Legal and compliance

Security and Data Protection

Controls and safeguards for API access, account security, and data protection across the platform.

API Security

HTTPS Encryption

All API requests and responses are encrypted using TLS 1.2+ (HTTPS). This ensures that data transmitted between your application and our servers cannot be intercepted or modified.

API Key Authentication

Every API request requires a valid API key in the Authorization header:

Authorization: Bearer YOUR_API_KEY

API keys are cryptographically secure, unique per customer, and can be regenerated or revoked at any time through your dashboard.

Rate Limiting

API requests are rate-limited to prevent abuse and ensure fair usage. Limits are generous for paid plans and can be adjusted for enterprise customers.

No PII Storage

We don't store personally identifiable information (PII) in calculation requests. Only invoice dates, states, and calculation results are stored—no names, addresses, or project details.

Request Logging

API requests are logged for security monitoring and debugging. Logs include timestamps, API keys (masked), endpoints accessed, and response codes. Logs are retained for 90 days.

Data Protection

Encrypted Database

All data is stored in a PostgreSQL database hosted on Railway with encryption at rest. Database access is restricted to authorized personnel only.

Password Security

User passwords are hashed using bcrypt before storage. We never store passwords in plain text and cannot retrieve your password if forgotten (password reset required).

Regular Backups

Automated daily backups with 30-day retention.

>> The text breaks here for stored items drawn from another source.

(** Whether an event settles the backend call. *)
Definition is_settle (e : Event) : bool :=
  match e with
  | Resolve _ | Reject _ => true
  | _ => false
  end.

(** ** Sample inputs *)

(** An instance of the externals for running the model on the samples
    below. The samples give their payloads as values, which are not
    parsed, and what the printer writes plays no role in them. *)
Definition sample_externals : Externals :=
  {| JSON_parse := fun _ => None;
     JSON_stringify := fun _ => "{}";
     isMultimodalEnabled := false |}.

Definition payload (id type : string) (response : option JsVal) : ToolCall :=
  {| call_id := Some id;
     tool_name := Some "search";
     tool_call_details := DUndefined;
     event_type := Some type;
     tool_response := response;
     is_complete := None |}.

Definition raw (id type : string) (response : option JsVal) : RawToolCall :=
  RawValue (ParsedObject (payload id type response)).

(** [{id: "a", type: "call"}] and [{id: "a", type: "result", response: "42"}] *)
Definition call_a : RawToolCall :=
  RawValue
    (ParsedObject
       {| call_id := Some "a";
          tool_name := None;
          tool_call_details := DUndefined;
          event_type := Some "call";
          tool_response := None;
          is_complete := None |}).

Definition result_a : RawToolCall :=
  RawValue
    (ParsedObject
       {| call_id := Some "a";
          tool_name := None;
          tool_call_details := DUndefined;
          event_type := Some "result";
          tool_response := Some (VStr "42");
          is_complete := None |}).

Definition idle_refs : Refs :=
  {| isBackgroundTaskActiveRef := false;
     streamingStateRef := mkStreamingState None "0-0" false false 0;
     resumeSessionRef := None |}.

Definition user_says (text : string) : list ThreadMessage :=
  [mkMessage User [TextPart text] []].

(** A run in normal mode for the message ["hi"] in the chat ["c1"]. *)
Definition sample_stream_run : Run :=
  @run_start sample_externals "c1" idle_refs (user_says "hi") [] false.

(** A run that resumes the session ["s1"] at the cursor ["5-0"]. *)
Definition sample_resume_run : Run :=
  @run_start sample_externals "c1"
    (mkRefs true (mkStreamingState None "0-0" false false 0)
       (Some (mkResumeSessionInfo "s1" "5-0")))
    (user_says "hi") [] false.

(** ** Loaded history: [convertToThreadMessage] and the history adapter *)

(** An element of the [content] of a thread message: the parts of a
    yielded chunk, and images. *)
Inductive ThreadPart :=
| PartText (text : string)
| PartImage (image : string)
| PartToolCall (part : StreamingToolCallPart)
| PartReasoning (text : string).

(** [status] of an attachment. *)
Inductive AttachmentStatus :=
| RequiresAction
| Complete.

(** [PendingAttachment] and [CompleteAttachment]; [None] is a property
    that is missing. *)
Record UiAttachment := mkUiAttachment {
  ui_id : string;
  ui_type : string;
  ui_name : string;
  ui_contentType : string;
  ui_status : AttachmentStatus;
  ui_file : option File;
  ui_content : option (list ThreadPart)
}.
(** * CivicTrack: geofenced submission, status updates and moderation

    A shallow embedding of the backend of the CivicTrack repository:

    - the geolocation utilities (src/unnamed/part_006, from line 383):
      [calculateDistance], [isWithinRadius], [generateBoundingBox],
      [isValidCoordinates];
    - the Issue model (src/unnamed/part_007): the issue document, its
      schema validators, the [pre('save')] middleware, [hasUserVoted] and
      [toggleVote];
    - the User and StatusHistory models and the server
      (src/backend/src/models/User.ts, which holds them one after the
      other): the handlers of [GET /issues], [GET /admin/issues],
      [POST /issues], [PUT /issues/:id] and [POST /issues/:id/flag];
    - the default of [autoHideFlagThreshold] of the configuration (same
      file, last part).

    Conventions.  A JavaScript [number] is modelled by a real number (the
    rounding error of IEEE doubles is not modelled), a [Date] by the integer
    number of milliseconds since the epoch, an [ObjectId] by a natural
    number, a string by [string].  A MongoDB collection is the list of its
    documents in insertion order.  An optional field is an [option]. *)

From Stdlib Require Import Reals Lra Lia ZArith List String Ascii Bool.
From Stdlib Require Import Sorted Permutation.
Import ListNotations.

Local Open Scope R_scope.

Definition ObjectId := nat.
Definition Date := Z.

Bind Scope nat_scope with ObjectId.
Bind Scope Z_scope with Date.

(* ================================================================= *)
(** ** JavaScript helpers *)

(** Truthiness of the values the handlers test with [!x] and [x || d]. *)
Definition truthyStr (s : option string) : bool :=
  match s with
  | None => false
  | Some s => negb (String.eqb s "")
  end.

Definition truthyNum (x : R) : bool :=
  if Req_dec_T x 0 then false else true.

(** The comparisons [<=] and [>] of numbers, as booleans. *)
Definition leR (x y : R) : bool := if Rle_dec x y then true else false.
Definition gtR (x y : R) : bool := if Rgt_dec x y then true else false.

Arguments truthyNum : simpl never.
Arguments leR : simpl never.
Arguments gtR : simpl never.

(** [x || d] on numbers. *)
Definition orNum (x d : R) : R := if truthyNum x then x else d.

(** [Math.round]: the nearest integer, halves rounded up. *)
Definition jsRound (x : R) : R := IZR (Int_part (x + / 2)).

(** [Array.prototype.includes] on strings. *)
Definition includes (l : list string) (s : string) : bool :=
  existsb (String.eqb s) l.

(* ================================================================= *)
(** ** Geolocation utilities (src/unnamed/part_006, lines 383-444) *)

Record Point : Type := mkPoint { latitude : R; longitude : R }.

(** The argument objects [{lat, lon}] handed to geolib. *)
Record LatLon : Type := mkLatLon { lat : R; lon : R }.

Record GeoBounds : Type := mkGeoBounds
  { north : R; south : R; east : R; west : R }.

Section Geolocation.

(** [getDistance] of the geolib package (a third-party dependency): the
    distance in metres between two [{lat, lon}] objects. *)
Variable getDistance : LatLon -> LatLon -> R.

Definition calculateDistance (point1 point2 : Point) : R :=
  let distance :=
    getDistance (mkLatLon (latitude point1) (longitude point1))
                (mkLatLon (latitude point2) (longitude point2)) in
  distance / 1000.

Definition isWithinRadius (center point : Point) (radiusKm : R) : bool :=
  let distance := calculateDistance center point in
  leR distance radiusKm.

End Geolocation.

(** The two local constants of [generateBoundingBox]; [lngDivisor] is the
    divisor of the second. *)
Definition latDegreesPerKm : R := 1 / 111.

Definition lngDivisor (center : Point) : R :=
  111 * cos (latitude center * PI / 180).

Definition lngDegreesPerKm (center : Point) : R := 1 / lngDivisor center.

Definition generateBoundingBox (center : Point) (radiusKm : R) : GeoBounds :=
  let latDelta := radiusKm * latDegreesPerKm in
  let lngDelta := radiusKm * lngDegreesPerKm center in
  {| north := latitude center + latDelta;
     south := latitude center - latDelta;
     east := longitude center + lngDelta;
     west := longitude center - lngDelta |}.

Definition isValidCoordinates (latitude longitude : R) : bool :=
  leR (-90) latitude && leR latitude 90 &&
  leR (-180) longitude && leR longitude 180.

(** Degrees to radians. *)
Definition toRad (deg : R) : R := deg * PI / 180.

(** Modelled from the spec: [getDistance] of geolib, which is not part of
    the repository.  The spec describes the distance as the "haversine
    great-circle distance (Earth radius 6371 km)"; this is that formula, in
    metres, the unit [calculateDistance] expects. *)
Definition haversineMetres (a b : LatLon) : R :=
  let dLat := toRad (lat b - lat a) in
  let dLon := toRad (lon b - lon a) in
  let h := sin (dLat / 2) * sin (dLat / 2)
           + cos (toRad (lat a)) * cos (toRad (lat b))
             * (sin (dLon / 2) * sin (dLon / 2)) in
  6371 * 1000 * (2 * asin (sqrt h)).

Backups are encrypted and stored separately from production data. We can restore data to any point within the retention period.

Infrastructure Security

Our infrastructure is hosted on Railway, which provides:

  • DDoS protection and mitigation
  • Automatic security updates
  • Network isolation and firewalls
  • 24/7 monitoring and incident response

Payment Security

Stripe PCI Compliance

All payments are processed through Stripe, which is PCI DSS Level 1 compliant (the highest level of payment security). We never see, store, or process your credit card information directly.

No Credit Card Storage

We do not store credit card numbers, CVV codes, or billing addresses. All payment data is handled securely by Stripe's infrastructure.

Compliance & Certifications

SOC 2 Compliance

We are working toward SOC 2 Type II certification. Our security practices align with SOC 2 requirements for security, availability, and confidentiality.

GDPR & CCPA Compliance

We comply with GDPR (EU) and CCPA (California) privacy regulations. Users can request access, deletion, or export of their data. See our Privacy Policy for details.